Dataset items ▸

(** ** The increment and the time to live *)

(** C4, where the code departs from it: on an entry with 100 seconds left
    and a default expiration of 604800 seconds, the increment raises the
    count to 2 and leaves the key with the 100 seconds it had; the time to
    live is not extended to the default. *)
Theorem increment_keeps_short_ttl float_add :
  redis_ttl (clock world_short_ttl) (db world_short_ttl) "k" = 100
  /\ expiration (cache_config world_short_ttl) = 604800
  /\ exists w',
      increment_request_count float_add "k" world_short_ttl = (Ok (PInt 2), w')
      /\ stored_request_count w' "k" = Some (PInt 2)
      /\ redis_ttl (clock w') (db w') "k" = 100.
Proof.
  split; [vm_compute; reflexivity|]. split; [reflexivity|].
  eexists. split; [vm_compute; reflexivity|].
  split; vm_compute; reflexivity.
Qed.

(** The same in general: the increment never changes when the key expires. *)
Lemma increment_preserves_expiry float_add cache_key data at_ count T w c s :
  redis_client w = Some c -> net w = [] ->
  json_dumps false data = Ok s ->
  db w !! cache_key = Some (Entry (Encoded (cache_entry data at_ count)) (Some T)) ->
  clock w < T ->
  let (r, w') := increment_request_count float_add cache_key w in
  r = Ok (PInt (count + 1))
  /\ redis_ttl (clock w') (db w') cache_key = redis_ttl (clock w) (db w) cache_key
  /\ stored_request_count w' cache_key = Some (PInt (count + 1)).
Proof.
  intros Hc Hn Hs Hk Hlive.
  erewrite increment_live by eassumption.
  split; [reflexivity|]. split.
  - cbn. erewrite !redis_ttl_live; try eassumption; [reflexivity|].
    apply lookup_insert_eq.
  - eapply stored_request_count_entry; [cbn; apply lookup_insert_eq | exact Hlive].
Qed.

(** ** The keys of [store_data] and [get_cached_data] *)

Lemma dict_set_same k v (d : dict) :
  dict_set k v d = d <-> dict_get k d = Some v.
Proof.
  induction d as [|[k' v'] d IH]; cbn.
  - split; discriminate.
  - destruct (decide (k' = k)) as [->|Hne].
    + split; [intros [= ->]; reflexivity | intros [= ->]; reflexivity].
    + rewrite <- IH. split; [intros [= H]; exact H | intros ->; reflexivity].
Qed.

Section store_and_get.
Variable float_add : string -> Z -> string.

Lemma store_data_ok data analysis_type expiration_arg w c s key :
    enabled (cache_config w) = true -> redis_client w = Some c -> net w = [] ->
    json_dumps false (PDict data) = Ok s ->
    0 < default (expiration (cache_config w)) expiration_arg ->
    _generate_cache_key (PDict (store_key_input data analysis_type)) = Ok key ->
    store_data data analysis_type expiration_arg w
    = (Ok (Some key),
       set_db (<[key := Entry (Encoded (cache_entry (PDict data) (clock w) 1))
                          (Some (clock w + default (expiration (cache_config w))
                                             expiration_arg))]> (db w)) w).
Proof.
    intros Hon Hc Hn Hs Httl Hkey.
    unfold store_data, bind at 1, gets. rewrite Hon. cbn [negb].
    apply catch_ok. fold (store_key_input data analysis_type).
    erewrite bind_ok by (unfold lift; rewrite Hkey; reflexivity).
    erewrite bind_ok by (eapply store_ok; eassumption).
    reflexivity.
Qed.

Lemma get_cached_data_key params analysis_type w key :
    enabled (cache_config w) = true ->
    _generate_cache_key (PDict params) = Ok key ->
    get_cached_data float_add params analysis_type w
    = get_cached_data_by_key float_add key w.
Proof.
    intros Hon Hkey. unfold get_cached_data, bind at 1, gets. rewrite Hon. cbn [negb].
    erewrite bind_ok by (unfold lift; rewrite Hkey; reflexivity).
    reflexivity.
Qed.
End store_and_get.

(** ** The file cache sweep *)

Ltac by_decide :=
  match goal with |- ?P => apply (bool_decide_unpack P); vm_compute; exact I end.

Lemma filter_ext_in {A} (P Q : A -> Prop) `{!forall x, Decision (P x), !forall x, Decision (Q x)}
    (l : list A) :
  (forall x, x ∈ l -> P x <-> Q x) -> filter P l = filter Q l.
Proof.
  induction l as [|a l IH]; intros Hext; [reflexivity|].
  rewrite !filter_cons.
  rewrite IH by (intros x Hx; apply Hext; by right).
  pose proof (Hext a ltac:(by left)) as Ha.
  destruct (decide (P a)) as [HP|HP], (decide (Q a)) as [HQ|HQ];
    try reflexivity; tauto.
Qed.

Lemma filter_all {A} (P : A -> Prop) `{!forall x, Decision (P x)} (l : list A) :
  (forall x, x ∈ l -> P x) -> filter P l = l.
Proof.
  induction l as [|a l IH]; intros Hall; [reflexivity|].
  rewrite filter_cons_True by (apply Hall; by left).
  f_equal. apply IH. intros x Hx. apply Hall. by right.
Qed.

Lemma NoDup_fmap_elem_inj {A B} (f : A -> B) (l : list A) x y :
  NoDup (f <$> l) -> x ∈ l -> y ∈ l -> f x = f y -> x = y.
Proof.
  intros Hnd [i Hi]%list_elem_of_lookup [j Hj]%list_elem_of_lookup Hxy.
  assert (i = j) as ->.
  { apply (NoDup_lookup _ _ _ (f x) Hnd);
      rewrite list_lookup_fmap; [rewrite Hi | rewrite Hj, Hxy]; reflexivity. }
  congruence.
Qed.

Section sweep.
Variables (now max_age_days : Z).

Local Abbreviation E := (fun f : file => expired now max_age_days f = true).

Local Abbreviation gone listing :=
    (fun g : file => filename g ∈ filename <$> filter E listing).

Lemma sweep_sound listing :
    Forall (sound now max_age_days) listing ->
    forall n fs,
      sweep now (max_age_days * 86400) listing (n, fs)
      = (Ok tt, (n + Z.of_nat (length (filter E listing)),
                 filter (fun g => ~ gone listing g) fs)).
Proof.
    induction 1 as [|f rest Hf Hrest IH]; intros n fs.
    - cbn. rewrite Z.add_0_r, filter_all; [reflexivity|].
      intros x _. cbn. apply not_elem_of_nil.
    - cbn [sweep]. unfold sound in Hf.
      destruct (isdir f) eqn:Hdir.
      + rewrite IH. rewrite filter_cons_False by (unfold expired; rewrite Hdir; cbn; congruence).
        reflexivity.
      + destruct (Hf eq_refl) as (m & Hm & Hrem). rewrite Hm.
        destruct (bool_decide (now - m > max_age_days * 86400)) eqn:Hage.
        * apply bool_decide_eq_true in Hage.
          unfold os_remove. rewrite (Hrem Hage). cbn [fst snd].
          rewrite IH.
          rewrite filter_cons_True
            by (unfold expired; rewrite Hdir, Hm; cbn; by apply bool_decide_eq_true).
          cbn [length]. rewrite list_filter_filter.
          f_equal. f_equal; [lia|].
          apply list_filter_iff. intros g.
          rewrite fmap_cons, elem_of_cons. tauto.
        * apply bool_decide_eq_false in Hage.
          rewrite IH.
          rewrite filter_cons_False
            by (unfold expired; rewrite Hdir, Hm; cbn;
                rewrite bool_decide_eq_false_2 by assumption; congruence).
          reflexivity.
Qed.

Lemma sweep_failing f rest st :
    failing now max_age_days f -> exists e, sweep now (max_age_days * 86400) (f :: rest) st = (Raise e, st).
Proof.
    intros (Hdir & [[e He]|(m & Hm & Hage & Hrem)]); cbn [sweep]; rewrite Hdir.
    - rewrite He. eauto.
    - rewrite Hm, bool_decide_eq_true_2 by assumption.
      unfold os_remove. rewrite Hrem. eauto.
Qed.
Lemma flush_dispatches_or_drops_witness :
  let wm := result dispatch_queue_full in
  Chan.closed (taskQueue wm) = false ∧
  after (turn (scheduler SchedTick wm)) (λ wm',
    pendingTasks wm' = [] ∧
    heap wm' = heap wm ∧
    tasks wm' = tasks wm ∧
    ∀ a, a ∈ pendingTasks wm →
      a ∈ Chan.buf (taskQueue wm') ∨
      (LWarn, "Task queue full, dropping task"%string, idOf wm a)
        ∈ drop (length (log wm)) (log wm')).
Proof.
  split; [vm_compute; reflexivity|].
  apply (flush_dispatches_or_drops (result dispatch_queue_full)).
  vm_compute; reflexivity.
Defined.
(** C3 (the claim fails).  On a fresh module the first [Stop] returns; the
    second panics on the closed [quit] channel, and a [SubmitTask] after
    [Stop] panics on the closed submission queue. *)
Lemma Stop_twice_panics :
  after (Stop (NewWorkerModule 4)) (λ wm,
    Stop wm = Panic "close of closed channel" ∧
    SubmitTask 1 1 1 (succeeding 0) wm = Panic "send on closed channel").
Proof. vm_compute. split; reflexivity. Qed.

(** C3 (amended).  On a module whose three channels are open, one [Stop]
    returns nil without blocking ([wm.wg] counts nothing) and closes the
    [quit] channel and both queues, leaving registry and records as they
    were.  The module keeps no closed state and has no error for it: on
    the stopped module a further [Stop] panics with "close of closed
    channel", and every [SubmitTask] panics with "send on closed channel"
    instead of returning an error. *)
Theorem Stop_once wm :
  Chan.closed (quit wm) = false →
  Chan.closed (submitQueue wm) = false →
  Chan.closed (taskQueue wm) = false →
  wg wm = 0%nat →
  after (Stop wm) (λ wm',
    Chan.closed (quit wm') = true ∧
    Chan.closed (submitQueue wm') = true ∧
    Chan.closed (taskQueue wm') = true ∧
    tasks wm' = tasks wm ∧ heap wm' = heap wm ∧
    Stop wm' = Panic "close of closed channel" ∧
    ∀ n1 n2 n3 t,
      SubmitTask n1 n2 n3 t wm' = Panic "send on closed channel").
Proof.
  intros Hq Hs Ht Hw.
  destruct wm as [wc [sb sc scl] [tb tc tcl] [qb qc qcl] reg w h pend lg ex].
  simpl in *. subst. by vm_compute.
Qed.

Lemma Stop_once_witness :
  let wm := NewWorkerModule 4 in
  (Chan.closed (quit wm) = false ∧ Chan.closed (submitQueue wm) = false ∧
   Chan.closed (taskQueue wm) = false ∧ wg wm = 0%nat) ∧
  after (Stop wm) (λ wm',
    Chan.closed (quit wm') = true ∧
    Chan.closed (submitQueue wm') = true ∧
    Chan.closed (taskQueue wm') = true ∧
    tasks wm' = tasks wm ∧ heap wm' = heap wm ∧
    Stop wm' = Panic "close of closed channel" ∧
    ∀ n1 n2 n3 t,
      SubmitTask n1 n2 n3 t wm' = Panic "send on closed channel").
Proof.
  split; [by repeat split|].
  apply (Stop_once (NewWorkerModule 4)); reflexivity.
Defined.

(** [Start] leaves [wm.wg] alone: the counter [Stop] waits on is the one
    the module was created with. *)
Lemma Start_wg extwg wm : wg (Start extwg wm).2 = wg wm.
Proof. done. Qed.
(** C4 (the claim fails).  Two submissions that read the same clock values
    both succeed and return the same identifier; the registry entry of the
    first record is overwritten by the second: the first record is still
    queued but no identifier leads to it. *)
Lemma SubmitTask_same_clock_collides :
  after (SubmitTask 7 7 7 (succeeding 1) (NewWorkerModule 1))
    (λ '(id1, err1, wm1),
      after (SubmitTask 7 7 7 (succeeding 2) wm1) (λ '(id2, err2, wm2),
        id1 = id2 ∧ err1 = None ∧ err2 = None ∧
        tasks wm1 !! id1 = Some 0%nat ∧
        tasks wm2 !! id1 = Some 1%nat ∧
        Chan.buf (submitQueue wm2) = [0%nat; 1%nat])).
Proof. vm_compute. repeat split; reflexivity. Qed.

(** C4 (amended).  The identifier is a function of the two clock readings
    of [generateTaskID]: two calls get different identifiers exactly when
    their nanosecond readings or the seconds of their second readings
    differ.  [SubmitTask] does not look the identifier up: whatever the
    registry held, it maps the identifier to the new record afterwards and
    leaves every other entry as it was. *)
Theorem generateTaskID_collision n1 n2 n1' n2' n3 t wm :
  (generateTaskID n1 n2 = generateTaskID n1' n2' ↔
     n1 = n1' ∧ Unix n2 = Unix n2') ∧
  (Chan.closed (submitQueue wm) = false →
   after (SubmitTask n1 n2 n3 t wm) (λ '(_, _, wm'),
     tasks wm' !! generateTaskID n1 n2 = Some (length (heap wm)) ∧
     (∀ id, id ≠ generateTaskID n1 n2 → tasks wm' !! id = tasks wm !! id) ∧
     ∃ ti, heap wm' = heap wm ++ [ti] ∧ task ti = t ∧
           ID ti = generateTaskID n1 n2 ∧ Status ti = TaskStatusPending)).
Proof.
  split; [apply generateTaskID_eq|].
  intros Hopen.
  destruct wm as [wc [sb sc scl] tq qt reg w h pend lg ex].
  simpl in *. subst scl.
  unfold SubmitTask, Chan.send_nb. simpl.
  case_decide; simpl; (split; [by rewrite lookup_insert_eq|]);
    (split; [by intros id Hid; rewrite lookup_insert_ne|]);
    by eexists.
Qed.

Lemma generateTaskID_collision_witness :
  let wm := NewWorkerModule 1 in
  Chan.closed (submitQueue wm) = false ∧
  (generateTaskID 7 7 = generateTaskID 7 8 ↔ 7 = 7 ∧ Unix 7 = Unix 8) ∧
  after (SubmitTask 7 7 7 (succeeding 1) wm) (λ '(_, _, wm'),
     tasks wm' !! generateTaskID 7 7 = Some (length (heap wm)) ∧
     (∀ id, id ≠ generateTaskID 7 7 → tasks wm' !! id = tasks wm !! id) ∧
     ∃ ti, heap wm' = heap wm ++ [ti] ∧ task ti = succeeding 1 ∧
           ID ti = generateTaskID 7 7 ∧ Status ti = TaskStatusPending).
Proof.
  split; [reflexivity|].
  pose proof (generateTaskID_collision 7 7 7 8 7 (succeeding 1)
                (NewWorkerModule 1)) as [H1 H2].
  split; [exact H1|]. apply H2. reflexivity.
Defined.


(** With [RetryBudget = 2] the task is executed three times and settles in
    [Failed]. *)
Example retry_budget_two :
  after (wm ← submit_all 1 [failing "boom" 2] (NewWorkerModule 1);
         cycles Background 9 5 wm) (λ wm,
    calls 0%nat wm = 3%nat ∧
    (λ ti, (Status ti, Error ti, Retries ti)) <$> heap wm
      = [(TaskStatusFailed, Some "boom"%string, 2)]).
Proof. vm_compute. split; reflexivity. Qed.





(** C8.  [CancelTask] returns true exactly when the identifier is in the
    registry and its record is [Pending], and the module it leaves is the
    one where that record is [Cancelled] with its end time set; for a
    record in any other status, and for an unknown identifier, it returns
    false and leaves the module as it was.  A worker that takes a
    [Cancelled] record from the dispatch queue drops it: [Execute] is not
    called and no record changes. *)
Theorem CancelTask_only_Pending now taskID wm :
  (∀ wm', CancelTask now taskID wm = Ok (true, wm') ↔
     ∃ p ti, tasks wm !! taskID = Some p ∧ heap wm !! p = Some ti ∧
             Status ti = TaskStatusPending ∧
             wm' = set_heap
                     (<[p := set_EndedAt now
                               (set_Status TaskStatusCancelled ti)]> (heap wm))
                     wm) ∧
  (∀ p ti, tasks wm !! taskID = Some p → heap wm !! p = Some ti →
           Status ti ≠ TaskStatusPending →
           CancelTask now taskID wm = Ok (false, wm)) ∧
  (tasks wm !! taskID = None → CancelTask now taskID wm = Ok (false, wm)) ∧
  (∀ ctx n1 n2 p rest ti,
     Chan.buf (taskQueue wm) = p :: rest → heap wm !! p = Some ti →
     Status ti = TaskStatusCancelled →
     ∃ wm', worker ctx n1 n2 wm = Some (Ok (true, wm')) ∧
            executed wm' = executed wm ∧ heap wm' = heap wm ∧
            Chan.buf (taskQueue wm') = rest).
Proof.
  split; [|split; [|split]].
  - intros wm'. split.
    + unfold CancelTask, deref, update.
      destruct (tasks wm !! taskID) as [p|]; [|done].
      destruct (heap wm !! p) as [ti|] eqn:Hp; simpl; [|done].
      case_decide as Hst; [done|].
      intros [= <-]. exists p, ti.
      assert (Status ti = TaskStatusPending)
        by (by destruct (decide (Status ti = TaskStatusPending))).
      done.
    + intros (p & ti & Hid & Hp & Hst & ->).
      unfold CancelTask, deref, update. rewrite Hid, Hp. simpl.
      rewrite decide_False; [done|]. by intros [].
  - intros p ti Hid Hp Hst.
    unfold CancelTask, deref. rewrite Hid, Hp. simpl.
    by rewrite decide_True.
  - intros Hid. unfold CancelTask. by rewrite Hid.
  - intros ctx n1 n2 p rest ti Hq Hp Hst.
    unfold worker, Chan.recv, worker_cancelled, deref. rewrite Hq. simpl.
    rewrite Hp. simpl. rewrite bool_decide_true by done.
    by eexists.
Qed.
Lemma descendants_path_nonempty (s : Stmt) (p : list nat) (d : Stmt) :
  In (p, d) (descendants s) -> p <> [].
Proof.
  destruct s as [l|c t [e|]|c b|b c| | | | |]; simpl;
    try contradiction.
  - change (In (p, d) (descendants (CompoundStmt l)) -> p <> []).
    rewrite descendants_CompoundStmt. apply subtrees_from_path_nonempty.
  - intros [H|H]; [injection H as <- _; discriminate|].
    apply in_app_or in H as [H|[H|H]].
    + apply in_under_nonempty in H as (q & -> & _). discriminate.
    + injection H as <- _. discriminate.
    + apply in_under_nonempty in H as (q & -> & _). discriminate.
  - intros [H|H]; [injection H as <- _; discriminate|].
    apply in_under_nonempty in H as (q & -> & _). discriminate.
  - intros [H|H]; [injection H as <- _; discriminate|].
    apply in_under_nonempty in H as (q & -> & _). discriminate.
  - intros [H|H]; [injection H as <- _; discriminate|].
    apply in_under_nonempty in H as (q & -> & _). discriminate.
Qed.

Lemma in_subtrees_from_single (s : Stmt) (j : nat) :
  forall (l : list Stmt) (i : nat),
    In ([j], s) (subtrees_from i l) -> i <= j /\ nth_error l (j - i) = Some s.
Proof.
  induction l as [|x l IH]; intros i H; simpl in H; [contradiction|].
  destruct H as [H|H].
  - injection H as <- <-. rewrite Nat.sub_diag. auto.
  - apply in_app_or in H as [H|H].
    + apply in_under_nonempty in H as (q & Hq & Hin).
      injection Hq as _ <-.
      exfalso. exact (descendants_path_nonempty _ _ _ Hin eq_refl).
    + apply IH in H as [Hle Hnth]. split; [lia|].
      replace (j - i) with (S (j - S i)) by lia. exact Hnth.
Qed.

(** A candidate that [findAll] reports at a one-step path is that child of
    the compound statement. *)
Lemma findAll_single (m : Stmt -> bool) (body : list Stmt) (j : nat) :
  In [j] (findAll m (CompoundStmt body)) ->
  exists s, nth_error body j = Some s /\ m s = true.
Proof.
  rewrite findAll_bool, descendants_CompoundStmt.
  intros ([p s] & Hp & Hin)%in_map_iff. simpl in Hp. subst p.
  apply filter_In in Hin as [Hin Hm].
  apply in_subtrees_from_single in Hin as [_ Hnth].
  rewrite Nat.sub_0_r in Hnth. eauto.
Qed.

(** ** When a rule fires *)

Lemma while_true_body_inv (loop : Stmt) (body : list Stmt) :
  while_true_body loop = Some body ->
  exists lc, loop = WhileStmt lc (CompoundStmt body) /\ cond_true lc = true.
Proof.
  destruct loop as [| |lc [l| | | | | | | |]| | | | | |]; simpl;
    try discriminate.
  destruct (cond_true lc) eqn:Hlc; [|discriminate].
  intros [= <-]. eauto.
Qed.

Lemma comp_break_inv (t : Stmt) :
  comp_break t = true -> t = CompoundStmt [BreakStmt].
Proof.
  unfold comp_break.
  destruct t as [l| | | | | | | |]; simpl; try discriminate.
  destruct l as [|x [|y l]]; simpl; rewrite ?andb_false_r; try discriminate.
  destruct x; simpl; try discriminate. reflexivity.
Qed.

Lemma hasThen_comp_break_inv (s : Stmt) :
  hasThen comp_break s = true ->
  exists C E, s = IfStmt C (CompoundStmt [BreakStmt]) E.
Proof.
  destruct s as [|C t E| | | | | | |]; simpl; try discriminate.
  intros ->%comp_break_inv. eauto.
Qed.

Exercise prompt ▸ What is needed is every line from the start of the entries through the line containing "let (r, w')", returned word for word and nothing else.

Your solution ▸
(** ** The increment and the time to live *)

(** C4, where the code departs from it: on an entry with 100 seconds left
    and a default expiration of 604800 seconds, the increment raises the
    count to 2 and leaves the key with the 100 seconds it had; the time to
    live is not extended to the default. *)
Theorem increment_keeps_short_ttl float_add :
  redis_ttl (clock world_short_ttl) (db world_short_ttl) "k" = 100
  /\ expiration (cache_config world_short_ttl) = 604800
  /\ exists w',
      increment_request_count float_add "k" world_short_ttl = (Ok (PInt 2), w')
      /\ stored_request_count w' "k" = Some (PInt 2)
      /\ redis_ttl (clock w') (db w') "k" = 100.
Proof.
  split; [vm_compute; reflexivity|]. split; [reflexivity|].
  eexists. split; [vm_compute; reflexivity|].
  split; vm_compute; reflexivity.
Qed.

(** The same in general: the increment never changes when the key expires. *)
Lemma increment_preserves_expiry float_add cache_key data at_ count T w c s :
  redis_client w = Some c -> net w = [] ->
  json_dumps false data = Ok s ->
  db w !! cache_key = Some (Entry (Encoded (cache_entry data at_ count)) (Some T)) ->
  clock w < T ->
  let (r, w') := increment_request_count float_add cache_key w in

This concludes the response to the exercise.